Portia lives in an ambiguous position. Her wealth theoretically gives her power, but the terms of her father's will deprive her of agency in choosing a husband. Bassanio, though he comes to love her, initially describes her as a prize to be won. As soon as he mentions her name he compares Portia to her famous namesake, but the Roman Portia was principally known for being the daughter of Cato and the wife of Brutus, not for anything she achieved on her own account. It is thus, as a passive model of virtuous womanhood, that we first encounter Portia.
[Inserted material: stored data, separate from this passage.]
Lemma plain_order (a b : string) :
  is_plain_composite_date a = true -> is_plain_composite_date b = true ->
  str_le a b -> numeric_le a b.
Proof.
  intros Pa Pb Le.
  pose proof (plain_is_composite a Pa) as Ca.
  pose proof (plain_is_composite b Pb) as Cb.
  destruct (composite_date_inv a Ca) as [x [r [-> Da]]].
  destruct (composite_date_inv b Cb) as [y [t [-> Db]]].
  assert (La : String.length (String x r) = 7%nat).
  { simpl in Ca. apply andb_prop in Ca. destruct Ca as [L _].
    apply Nat.eqb_eq in L. simpl. lia. }
  assert (Lb : String.length (String y t) = 7%nat).
  { simpl in Cb. apply andb_prop in Cb. destruct Cb as [L _].
    apply Nat.eqb_eq in L. simpl. lia. }
  destruct (int_digits x r Da) as [ua [Ua Ia]].
  destruct (int_digits y t Db) as [ub [Ub Ib]].
  exists (Z.of_uint ua), (Z.of_uint ub).
  unfold numeric.
  change (remove_char "A" (String "A" (String x r)))
    with (remove_char "A" (String x r)).
  change (remove_char "A" (String "A" (String y t)))
    with (remove_char "A" (String y t)).
  rewrite (all_digits_remove_A _ Da), (all_digits_remove_A _ Db).
  split; [exact Ia|]. split; [exact Ib|].
  unfold Z.of_uint. apply N2Z.inj_le.
  apply (digits_order (String x r) (String y t)).
  - congruence.
  - exact Ua.
  - exact Ub.
  - exact Le.
Qed.

Lemma StronglySorted_weaken {A} (R R' : A -> A -> Prop) (l : list A) :
  (forall a b, In a l -> In b l -> R a b -> R' a b) ->
  StronglySorted R l -> StronglySorted R' l.
Proof.
  intros W S. induction S as [|x r S IH H]; constructor.
  - apply IH. intros a b Ha Hb. apply W; right; assumption.
  - rewrite Forall_forall in *. intros y Hy.
    apply W; [left; reflexivity|right; exact Hy|exact (H y Hy)].
Qed.

Lemma sorted_plain_dates_ascend (l : list string) :
  Forall (fun d => is_plain_composite_date d = true) l ->
  Sorted str_le l -> StronglySorted numeric_le l.
Proof.
  intros P S.
  apply (StronglySorted_weaken str_le numeric_le).
  - rewrite Forall_forall in P. intros a b Ha Hb. apply plain_order; auto.
  - apply Sorted_StronglySorted; [|exact S].
    intros a b c. apply str_le_trans.
Qed.

Section AtLeastOnce.

Variable session_get : list string -> string -> attempt.
Variable product : Products.t.
Variables latitude longitude : float.
Variable band : Bands.t.
Variables km_above_below km_left_right : Z.

(** X21.  For a valid range and a non-empty set of plain composite dates,
    [execute_many] requests at least one subset, the first for the date
    closest to the start date, even when the range lies outside the
    dates of the set; against a service whose every attempt can be
    normalized it yields at least one result. *)
Theorem execute_many_requests_some_date (start_date end_date : string)
  (self self1 : provider) (payload : json) (time_dates : list string) (s e : Z) :
  dates session_get product latitude longitude self = (inr payload, self1) ->
  py_in "status" payload = inr false ->
  sorted_time_dates payload = inr time_dates ->
  time_dates <> [] ->
  Forall (fun d => is_plain_composite_date d = true) time_dates ->
  numeric start_date = inr s ->
  numeric end_date = inr e ->
  s <= e ->
  let run := execute_many session_get product latitude longitude band
               start_date end_date km_above_below km_left_right self in
  exists first rest,
    _find_closest_composite_date time_dates start_date = inr first /\
    run = yield_each
            (fun time_date =>
               subset session_get product latitude longitude band
                 time_date time_date km_above_below km_left_right)
            (first :: rest) self1 /\
    ((forall history query, normalizable (session_get history query) = true) ->
     exists y ys self2, run = ((y :: ys, None), self2)).
Proof.
  intros D S T NE P Ns Ne Hle run. subst run.
  destruct (sorted_time_dates_spec payload time_dates T) as [So _].
  pose proof (sorted_plain_dates_ascend time_dates P So) as Asc.
  destruct (sorted_interval_spec time_dates start_date end_date s e
              NE P Asc Ns Ne Hle) as [sc [ec [interval [C1 [_ [I [N [H0 _]]]]]]]].
  destruct interval as [|first rest]; [congruence|].
  simpl in H0. inversion H0. subst first.
  exists sc, rest. split; [exact C1|].
  assert (E : execute_many session_get product latitude longitude band
                start_date end_date km_above_below km_left_right self
              = yield_each
                  (fun time_date =>
                     subset session_get product latitude longitude band
                       time_date time_date km_above_below km_left_right)
                  (sc :: rest) self1).
  { unfold execute_many. rewrite D, S, T. simpl. rewrite I. reflexivity. }
  split; [exact E|].
  intros Nm. rewrite E.
  destruct (yield_each_total session_get product latitude longitude band
              km_above_below km_left_right (sc :: rest) self1 Nm) as [ys [self2 Y]].
  destruct (yield_each_exhausted session_get product latitude longitude band
              km_above_below km_left_right (sc :: rest) self1 self2 ys Y) as [L _].
  destruct ys as [|y ys']; [discriminate|].
  exists y, ys', self2. exact Y.
Qed.

End AtLeastOnce.

Lemma execute_many_requests_some_date_witness :
  let run := execute_many Scenarios.three_dates Products.MOD13Q1 "44.0" "10.3"
               Scenarios.ndvi "A1999001" "A1999365" 0 0 Scenarios.client in
  exists first rest,
    _find_closest_composite_date ["A2020330"; "A2020337"; "A2020345"] "A1999001"
    = inr first /\
    run = yield_each
            (fun time_date =>
               subset Scenarios.three_dates Products.MOD13Q1 "44.0" "10.3"
                 Scenarios.ndvi time_date time_date 0 0)
            (first :: rest)
            (snd (dates Scenarios.three_dates Products.MOD13Q1 "44.0" "10.3"
                    Scenarios.client)) /\
    ((forall history query,
        normalizable (Scenarios.three_dates history query) = true) ->
     exists y ys self2, run = ((y :: ys, None), self2)).
Proof.
  apply (execute_many_requests_some_date Scenarios.three_dates Products.MOD13Q1
           "44.0" "10.3" Scenarios.ndvi 0 0 "A1999001" "A1999365" Scenarios.client
           (snd (dates Scenarios.three_dates Products.MOD13Q1 "44.0" "10.3"
                   Scenarios.client))
           Scenarios.three_dates_payload
           ["A2020330"; "A2020337"; "A2020345"] 1999001 1999365).
  - reflexivity.
  - reflexivity.
  - reflexivity.
  - discriminate.
  - repeat constructor.
  - reflexivity.
  - reflexivity.
  - lia.
Defined.

Example execute_many_outside_the_dates :
  fst (execute_many Scenarios.three_dates Products.MOD13Q1 "44.0" "10.3"
         Scenarios.ndvi "A1999001" "A1999365" 0 0 Scenarios.client)
  = ([JDict [("subset", JStr "https://modis.ornl.gov/rst/api/v1/MOD13Q1/subset?latitude=44.0&longitude=10.3&band=250m_16_days_NDVI&startDate=A2020330&endDate=A2020330&kmAboveBelow=0&kmLeftRight=0")]],
     None).
Proof. vm_compute. reflexivity. Qed.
However, Portia does manage to master not only her fate but those of Bassanio, Antonio and Shylock, even if she has to disguise herself as a man to do so. Having shown the disadvantages under which the women are placed, Shakespeare finally depicts Portia and Nerissa getting the better of Bassanio and Gratiano in a battle of wits. The battle is not serious and part of its purpose may be to end on a lighthearted note after the very real humiliation of Shylock. However, Bassanio and Gratiano end the play at least temporarily beholden to the women they are to marry, while Portia and Nerissa's quick wits place them in a commanding position.
Shakespeare clearly intends to emphasize the women's abilities by doing this. In the interests of verisimilitude, it would have been perfectly natural to assign them to the subservient role they occupy at the beginning of the play, but their final triumph of agency and intelligence is a matter of choice for the dramatist.